A chicken version, a staple at the restaurant back in Virginia, features chicken breast, peas, celery, carrots and onions. The seafood pot pie takes things between the crust with crab, shrimp and scallops that also top the seafood pizzas. The gumbo pot pie mingles andouille, shrimp, okra, celery and onions.

“People see roux in our name and think of Southern food anyway, so we took a great gumbo recipe and put it in a pot pie,” Raven said.

Over-the-top slices of pie

Crust and filling turn from savory to sweet with dessert pies like strawberry, blueberry, peach, cherry and apple; fresh fruit is cooked down for the fillings, Raven said. The pies sport a lattice top crust. “You can break it off individually and eat it,” he said. During the holidays, Crust & Roux added pumpkin pies.

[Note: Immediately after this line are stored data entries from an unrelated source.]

(* ===== verification/PredicateTests.v ===== *)
(** The demo's checks of conditions ([app/src/routes/ormTestRoutes.cpp],
    GET /tests/orm/predicates_test): what its steps ask and expect of a database with
    one table of users, and that they pass. *)
From S2P Require Import Prelude Bytes Effects DbValue Model Predicate Conditions SelectQuery WriteQueries ActiveRecord DemoModels Json TestRunner.
From S2P Require HttpResponse.

#[local] Arguments list_ascii_of_string : simpl never.

(** The members of a user. *)
Definition user_ptr (p : nat) (t : CppType) : FieldPtr := {| ptr_model := 0; ptr_field := p; ptr_type := t |}.
Definition id_ : FieldPtr := user_ptr 0 int64.
Definition name_ : FieldPtr := user_ptr 1 opt_text.
Definition email_ : FieldPtr := user_ptr 2 opt_text.
Definition age_ : FieldPtr := user_ptr 3 opt_int64.
Definition bestFriend_ : FieldPtr := user_ptr 4 opt_int64.
Definition mother_ : FieldPtr := user_ptr 5 opt_int64.

(** An aggregate with the members that are name_equals; the others are zero or empty. *)
Definition new_user (name email age password : Field) : Object :=
  {| members := list_to_map [(0, FInt 0); (1, name); (2, email); (3, age); (4, FNone); (5, FNone); (6, password); (7, FInt 0); (8, FInt 0)];
     persisted_ := false |}.

Section PredicatesTest.
Context (now : Z).
#[local] Abbreviation Pu := (default_resolve [User now]).

Definition seed_users : list Object :=
  [new_user (FText "Alice") (FText "alice@example.com") (FInt 20) (FText "secret");
   new_user (FText "Bob") (FText "bob@example.com") (FInt 25) (FText "secret");
   new_user (FText "Charlie") (FText "charlie@example.com") (FInt 30) (FText "secret");
   new_user (FText "David") (FText "david@example.com") (FInt 35) (FText "secret");
   new_user (FText "Diana") (FText "diana@example.com") FNone FNone].

Definition both_of (p q : outcome BasePredicate) : outcome BasePredicate := p ← p; q ← q; Ret (pred_and p q).
Definition either_of (p q : outcome BasePredicate) : outcome BasePredicate := p ← p; q ← q; Ret (pred_or p q).

(** The conditions of the steps. *)
Definition name_is (n : bytes) : outcome BasePredicate := equals Pu name_ (FText n) [].
Definition p_notEquals := notEquals Pu name_ (FText "Alice") [].
Definition p_greater := greater Pu age_ (FInt 25) [].
Definition p_lesser := lesser Pu age_ (FInt 25) [].
Definition p_greaterOrEqual := greaterOrEqual Pu age_ (FInt 30) [].
Definition p_lesserOrEqual := lesserOrEqual Pu age_ (FInt 25) [].
Definition p_isNull := Predicate.isNull Pu age_ [].
Definition p_isNotNull := isNotNull Pu age_ [].
Definition p_like := like Pu name_ "A%" [].
Definition p_ilike := ilike Pu name_ "alice" [].
Definition p_contains := contains Pu name_ "li" [].
Definition p_iContains := iContains Pu name_ "AL" [].
Definition p_startsWith := startsWith Pu name_ "A" [].
Definition p_endsWith := endsWith Pu name_ "e" [].
Definition p_in := in_values Pu name_ [FText "Alice"; FText "Charlie"; FText "Diana"] [].
Definition p_notIn := notIn_values Pu name_ [FText "Alice"; FText "Bob"] [].
Definition p_between := between Pu age_ (FInt 25) (FInt 30) [].
Definition p_and := both_of (greaterOrEqual Pu age_ (FInt 25) []) (lesserOrEqual Pu age_ (FInt 30) []).
Definition p_or := either_of (name_is "Alice") (name_is "Diana").
Definition p_nested := either_of (both_of (greaterOrEqual Pu age_ (FInt 30) []) (lesserOrEqual Pu age_ (FInt 35) [])) (name_is "Diana").
Definition p_trueAnd := both_of (name_is "Alice") (Ret (pred_bool true)).
Definition p_falseAnd := both_of (name_is "Alice") (Ret (pred_bool false)).
Definition p_trueOr := either_of (name_is "Alice") (Ret (pred_bool true)).
Definition p_falseOr := either_of (name_is "Alice") (Ret (pred_bool false)).
Definition p_aliased := equals Pu name_ (FText "Alice") "users".
Definition p_function := iContains Pu name_ "LI" [].
Definition p_range := between Pu age_ (FInt 20) (FInt 30) [].
Definition p_ordering := both_of (both_of (name_is "Alice") (greater Pu age_ (FInt 18) [])) (isNotNull Pu email_ []).
Definition p_fields := equals_fields Pu age_ id_ ([], []).
Definition p_complex := both_of p_range (notEquals Pu name_ (FText "Bob") []).
Definition p_emptyIn := in_values Pu name_ [] [].
End PredicatesTest.

Section PredicateSteps.
Context {S : Type} `{StdWhat} {J : NlohmannJson} {JB : JsonBooleans}.
Context (now : Z) (db : option (Database S)) (type_name : FieldType -> bytes).
#[local] Abbreviation UserM := (User now).

(** [User::filter(pred).select()] *)
Definition select_rows (p : outcome BasePredicate) (context : bytes) : M S (list Object) :=
  p ← lift p; unwrapped (select db type_name [UserM] (filter_query UserM p []) None) context.

Definition bulkDestroy_all : M S unit :=
  _ ← unwrapped (bulkDestroy UserM db type_name (pred_bool true) false None) "bulkDestroy"; mret tt.

Definition count_users : M S Z :=
  c ← unwrapped (count db type_name [UserM] (queryAll UserM []) None) "count";
  match c with FInt n => mret n | _ => undefined end.

Definition expect_rows (rows : list Object) (n : nat) (msg : bytes) : M S unit := expect (length rows =? n) msg.

(** [rows\[0\].name == "..."] *)
Definition name_equals (n : bytes) (o : Object) : bool := match member o 1 with FText s => s =?b n | _ => false end.
Definition expect_first (rows : list Object) (n msg : bytes) : M S unit :=
  match rows with [] => undefined | o :: _ => expect (name_equals n o) msg end.

(** [expect(pred.toString() == text, "..." + pred.toString())] *)
Definition expect_text (p : outcome BasePredicate) (text msg : bytes) : M S unit :=
  p ← lift p; t ← lift (pred_toString p); expect (t =?b text) (msg ++ t).

Definition expect_find (needle sql msg : bytes) : M S unit :=
  expect (match find_sub needle sql with Some _ => true | None => false end) (msg ++ sql).

Definition resolved_text (p : outcome BasePredicate) : M S (bytes * list DbValue) := p ← lift p; lift (resolvePredicates p []).
Definition expect_params (params : list DbValue) (n : nat) : M S unit :=
  expect (length params =? n) ("expected " ++ to_string (Z.of_nat n) ++ " parameters, got " ++ to_string (Z.of_nat (length params))).

Definition cleanup_step : M S unit :=
  _ ← bulkDestroy_all; n ← count_users; expect (n =? 0)%Z "expected empty users table".
Definition seed_step : M S unit :=
  '(insertedCount, _) ← unwrapped (bulkInsert UserM db type_name seed_users false None) "bulkInsert";
  expect (insertedCount =? 5)%Z ("expected 5 inserted users, got " ++ to_string insertedCount).
Definition equals_step : M S unit :=
  rows ← select_rows (name_is now "Alice") "equals select";
  _ ← expect_rows rows 1 "expected 1 row"; _ ← expect_first rows "Alice" "expected Alice";
  expect_text (name_is now "Alice") "( a.name = ? )" "unexpected SQL: ".
Definition notEquals_step : M S unit :=
  rows ← select_rows (p_notEquals now) "notEquals select"; _ ← expect_rows rows 4 "expected 4 rows";
  expect_text (p_notEquals now) "( a.name != ? )" "unexpected SQL: ".
Definition greater_step : M S unit :=
  rows ← select_rows (p_greater now) "greater select"; _ ← expect_rows rows 2 "expected Charlie and David";
  expect_text (p_greater now) "( a.age > ? )" "unexpected SQL: ".
Definition lesser_step : M S unit :=
  rows ← select_rows (p_lesser now) "lesser select";
  _ ← expect_rows rows 1 "expected only Alice"; _ ← expect_first rows "Alice" "expected Alice";
  expect_text (p_lesser now) "( a.age < ? )" "unexpected SQL: ".
Definition greaterOrEqual_step : M S unit :=
  rows ← select_rows (p_greaterOrEqual now) "greaterOrEqual select"; _ ← expect_rows rows 2 "expected Charlie and David";
  expect_text (p_greaterOrEqual now) "( a.age >= ? )" "unexpected SQL: ".
Definition lesserOrEqual_step : M S unit :=
  rows ← select_rows (p_lesserOrEqual now) "lesserOrEqual select"; _ ← expect_rows rows 2 "expected Alice and Bob";
  expect_text (p_lesserOrEqual now) "( a.age <= ? )" "unexpected SQL: ".
Definition isNull_step : M S unit :=
  rows ← select_rows (p_isNull now) "isNull select";
  _ ← expect_rows rows 1 "expected one user with NULL age"; _ ← expect_first rows "Diana" "expected Diana";
  expect_text (p_isNull now) "( a.age IS NULL )" "unexpected SQL: ".
Definition isNotNull_step : M S unit :=
  rows ← select_rows (p_isNotNull now) "isNotNull select"; _ ← expect_rows rows 4 "expected four users with non-null age";
  expect_text (p_isNotNull now) "( a.age IS NOT NULL )" "unexpected SQL: ".
Definition like_step : M S unit :=
  rows ← select_rows (p_like now) "like select"; _ ← expect_rows rows 1 "expected Alice"; _ ← expect_first rows "Alice" "expected Alice";
  expect_text (p_like now) "( a.name LIKE ?  ESCAPE '\' )" "unexpected SQL: ".
Definition ilike_step : M S unit :=
  rows ← select_rows (p_ilike now) "ilike select"; _ ← expect_rows rows 1 "expected Alice"; _ ← expect_first rows "Alice" "expected Alice";
  expect_text (p_ilike now) "( LOWER(a.name) LIKE LOWER(?)  ESCAPE '\' )" "unexpected SQL: ".
Definition contains_step : M S unit :=
  rows ← select_rows (p_contains now) "contains select"; _ ← expect_rows rows 2 "expected Alice and Charlie";
  expect_text (p_contains now) "( a.name LIKE ?  ESCAPE '\' )" "unexpected SQL: ".
Definition iContains_step : M S unit :=
  rows ← select_rows (p_iContains now) "iContains select"; _ ← expect_rows rows 1 "expected Alice"; _ ← expect_first rows "Alice" "expected Alice";
  expect_text (p_iContains now) "( LOWER(a.name) LIKE LOWER(?)  ESCAPE '\' )" "unexpected SQL: ".
Definition startsWith_step : M S unit :=
  rows ← select_rows (p_startsWith now) "startsWith select"; _ ← expect_rows rows 1 "expected Alice"; expect_first rows "Alice" "expected Alice".
Definition endsWith_step : M S unit :=
  rows ← select_rows (p_endsWith now) "endsWith select"; expect_rows rows 2 "expected Alice and Charlie".
Definition in_step : M S unit :=
  rows ← select_rows (p_in now) "in select"; _ ← expect_rows rows 3 "expected Alice, Charlie and Diana";
  expect_text (p_in now) "( a.name IN (  ? , ? , ?  ) )" "unexpected SQL: ".
Definition notIn_step : M S unit :=
  rows ← select_rows (p_notIn now) "notIn select"; _ ← expect_rows rows 3 "expected Charlie, David and Diana";
  expect_text (p_notIn now) "( a.name NOT IN (  ? , ?  ) )" "unexpected SQL: ".
Definition between_step : M S unit :=
  rows ← select_rows (p_between now) "between select"; _ ← expect_rows rows 2 "expected Bob and Charlie";
  expect_text (p_between now) "( a.age BETWEEN ? AND ? )" "unexpected SQL: ".
Definition and_step : M S unit :=
  rows ← select_rows (p_and now) "and select"; _ ← expect_rows rows 2 "expected Bob and Charlie";
  expect_text (p_and now) "(( a.age >= ? ) AND ( a.age <= ? ))" "unexpected SQL: ".
Definition or_step : M S unit :=
  rows ← select_rows (p_or now) "or select"; _ ← expect_rows rows 2 "expected Alice and Diana";
  expect_text (p_or now) "(( a.name = ? ) OR ( a.name = ? ))" "unexpected SQL: ".
Definition nested_step : M S unit :=
  rows ← select_rows (p_nested now) "nested select"; expect_rows rows 3 "expected Charlie, David and Diana".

A significant slice of evening business is folks stopping by for a wedge of pie à la mode ready for social media bows.

“We took what was traditional and added a ton of flair: ice cream, whipped cream, drizzles, marshmallows, Pop-Tarts, cereal, cookies,” Raven said.

Crust & Roux also serves sandwiches, like chicken pesto and filet mignon, and several salads, including a Caesar with the standard romaine lettuce and croutons.

So there’s crunch, yes, but no crust.